Je länger ich hier arbeitete, desto weniger sah ich den Sinn hinter meiner Tätigkeit. Muss man jetzt diesen Patienten wirklich intubieren? Muss man jene Patientin noch mit Schläuchen quälen? Ist diese Chemotherapie überhaupt noch sinnvoll? Ich sah, wie viel Geld in Patienten investiert wird, ohne Aussicht auf Verbesserung der Lebensqualität, nur zur Lebensverlängerung. Wahrscheinlich habe ich das massiv überbewertet, sah, gemäß dem selbsterfüllenden Prophezeiungsprinzip, nur noch das Negative. Wahrscheinlich war es gar nicht so schlimm und vielleicht sah ich einfach nur das, was ich sehen wollte.
Das war aber nicht das einzige Problem. Im Krankenhaus sind wir alle nur noch darauf getrimmt, aufs Geld zu achten. Wir fällen Entscheidungen nicht mehr nur danach, was am Besten für den Patienten ist, sondern suchen einen Kompromiss, sodass die Behandlung auch günstig und finanziell gut fürs Haus ist.

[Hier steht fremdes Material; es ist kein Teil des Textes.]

Lemma wake_rely cur q reason m s s' : polls_ok s -> wake_poller q reason s = Some (m, s') ->
  poll_rely cur s s'.
Proof.
  intros Hok. unfold wake_poller. destruct (pollqs s q) as [|[t i] l] eqn:Eq; [done|].
  destruct (elemtask s t i) eqn:Et; [|done]. set (s1 := set_pollq q l _). intros [= Hs].
  assert ((t, i) ∈ pollqs s q) as Hin by (rewrite Eq; apply list_elem_of_here).
  pose proof (once s Hok q) as Hnd. rewrite Eq in Hnd. apply NoDup_cons in Hnd as [Hnl Hnd].
  assert (forall q' e, e ∈ pollqs s1 q' -> e ∈ pollqs s q' /\ e <> (t, i)) as Hsub.
  { intros q' e. unfold s1. destruct (decide (q' = q)) as [->|Hq].
    - rewrite pollq_same, Eq. intros He. split; [by apply list_elem_of_further|]. by intros ->.
    - rewrite pollq_other by done. intros He. split; [done|]. intros ->. by apply Hq, (one_queue s Hok q' q (t, i)). }
  assert (polls_ok s1) as Hok1.
  { split; [| | |apply Hok].
    - intros q' [t' j] [He Hne]%Hsub. unfold s1. cbn [fst snd]. change (elemtask (set_pollq q l ?x)) with (elemtask x).
      rewrite elem_other by done. apply (at_sem s Hok q' (t', j) He).
    - intros q'. unfold s1. destruct (decide (q' = q)) as [->|]; [by rewrite pollq_same|].
      rewrite pollq_other by done. apply Hok.
    - intros q1 q2 e [H1 _]%Hsub [H2 _]%Hsub. exact (one_queue s Hok q1 q2 e H1 H2). }
  assert (forall j p, elemtask s cur j = Val p -> elemtask s1 cur j = Val p) as Htold.
  { intros j p Hj. unfold s1. change (elemtask (set_pollq q l ?x)) with (elemtask x).
    rewrite elem_other; [done|]. intros [= -> ->]. congruence. }
  assert (t = cur -> exists i, linked cur s i /\ told cur s1 i) as Hmine.
  { intros ->. exists i. split; [by exists q|]. eexists. apply elem_same. }
  destruct (poll_signal_spec t s1 Hok1) as (k & Ek & Hq & Hb).
  assert (s' = set_pwait t 0 (set_pk k s1)) as -> by (rewrite <- Ek, Hs; done).
  split; try done.
  - intros _. destruct Hok1. split; try done. intros t' x Hx%Hq. by apply own_queue0.
  - intros q' j Hj. by apply Hsub in Hj as [? _].
  - cbn. intros H0 H1. apply Hmine. destruct (decide (cur = t)) as [->|]; [done|].
    by rewrite fn_lookup_insert_ne in H1 by congruence.
  - unfold off_queue. cbn. intros Hoff Hn Hc. destruct Hb as [[Hb2 Hb1]|[Hb1 Hb2]].
    + rewrite Hb2 in Hn. rewrite Hb1 in Hc. by apply Hoff.
    + rewrite Hb2 in Hn. destruct (decide (cur = t)) as [->|]; [done|]. by apply Hoff, Hq.
  - cbn. intros Hf. destruct Hb as [[Hb _]|[_ Hb]]; rewrite Hb; [done|by destruct (decide _)].
  - cbn. intros Hf. destruct Hb as [[Hb _]|[_ Hb]]; rewrite Hb; [done|].
    destruct (decide (cur = t)) as [->|]; [|done]. auto.
Qed.

(** Steps that only change the kernel's state, or only elements of another poller. *)
Lemma pk_rely cur k s :
  (forall t x, x ∈ queues k (QPoll t) -> (x = t /\ t <> cur) \/ x ∈ queues (pk s) (QPoll t)) ->
  (blocked_on (tasks k cur) = NULL <-> blocked_on (tasks (pk s) cur) = NULL) ->
  poll_rely cur s (set_pk k s).
Proof.
  intros Hq Hb. split; try done; unfold off_queue; cbn; try tauto.
  - intros []. split; try done. intros t x [[-> _]|Hx]%Hq; [done|]. by apply own_queue0.
  - intros Ho Hn [[_ ?]|Hc]%Hq; [done|]. apply Ho; [tauto|done].
Qed.
Lemma polls_rely cur s s' : pk s' = pk s -> pwait s' cur = pwait s cur -> rt_poll_ofstfun s' = rt_poll_ofstfun s ->
  (polls_ok s -> polls_ok s') -> (forall q i, (cur, i) ∈ pollqs s' q -> (cur, i) ∈ pollqs s q) ->
  (forall i, elemtask s' cur i = elemtask s cur i) -> poll_rely cur s s'.
Proof.
  intros Hk Hw Hf Hok Hq He. split; try done; unfold off_queue; rewrite ?Hk; try done; try congruence.
Qed.

Lemma polls_sub s s' : pk s' = pk s -> elemtask s' = elemtask s ->
  (forall q, NoDup (pollqs s q) -> NoDup (pollqs s' q)) -> (forall q e, e ∈ pollqs s' q -> e ∈ pollqs s q) ->
  polls_ok s -> polls_ok s'.
Proof.
  intros Hk He Hnd Hq []. split; rewrite ?Hk, ?He; auto.
  - intros q e Hin. by apply (at_sem0 q), Hq.
  - intros q q' e H1 H2. by apply (one_queue0 q q' e); apply Hq.
Qed.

Nicht so auf der Intensivstation: Hier wird mit Untersuchungen und hochteuren Medikamenten nur so um sich geschmissen – und das oft für nichts, grundlos, sinnlos. Ja, Patienten, die wegen jedem Blödsinn in die Notaufnahme rennen statt zum Hausarzt, kosten uns Geld – aber noch viel, viel mehr Geld kostet uns der 95-Jährige mit der Rippenserienfraktur, der noch im vegetativen Zustand drei Wochen auf der Intensivstation rumliegt, weil seine Angehörigen nicht Abschied nehmen können.
Mit der zunehmenden (subjektiv wahrgenommen) Sinnlosigkeit schwand auch meine Motivation, meine Begeisterung, mein Interesse. Ich tat, was nötig war, und natürlich unverzüglich und so gut ich konnte, aber ich begann, Entscheidungen anzuzweifeln. Ich schlief schlechter, war nur noch müde, erkannte mich selbst kaum wieder, wenn ich mich reden hörte: Ich war schon immer ein eher zynischer Mensch, aber ich war eigentlich auch freundlich, herzlich, geduldig. Jetzt nicht mehr.
Bevor ich wirklich nicht mehr konnte – und im Nachhinein war ich davon wohl gar nicht mehr so weit weg – waren die sechs Monate vorbei. Vorsorglich hatte ich mir eine kleine Auszeit eingeplant, bevor ich meine nächste Stelle antreten würde, und ich hatte die Auszeit bitter nötig.
Lange brütete ich vor mich hin und stellte mir existenzielle Fragen: Will ich Ärztin sein? Will ich eine kleine Spielfigur in diesem kranken System sein? Fremdbestimmt durch Politiker und Ökonomen?
Die Antwort habe ich mir bis heute noch nicht geben können, doch ich habe den Entschluss gefasst, zumindest meine Facharztausbildung abzuschließen. Dann schaue ich weiter.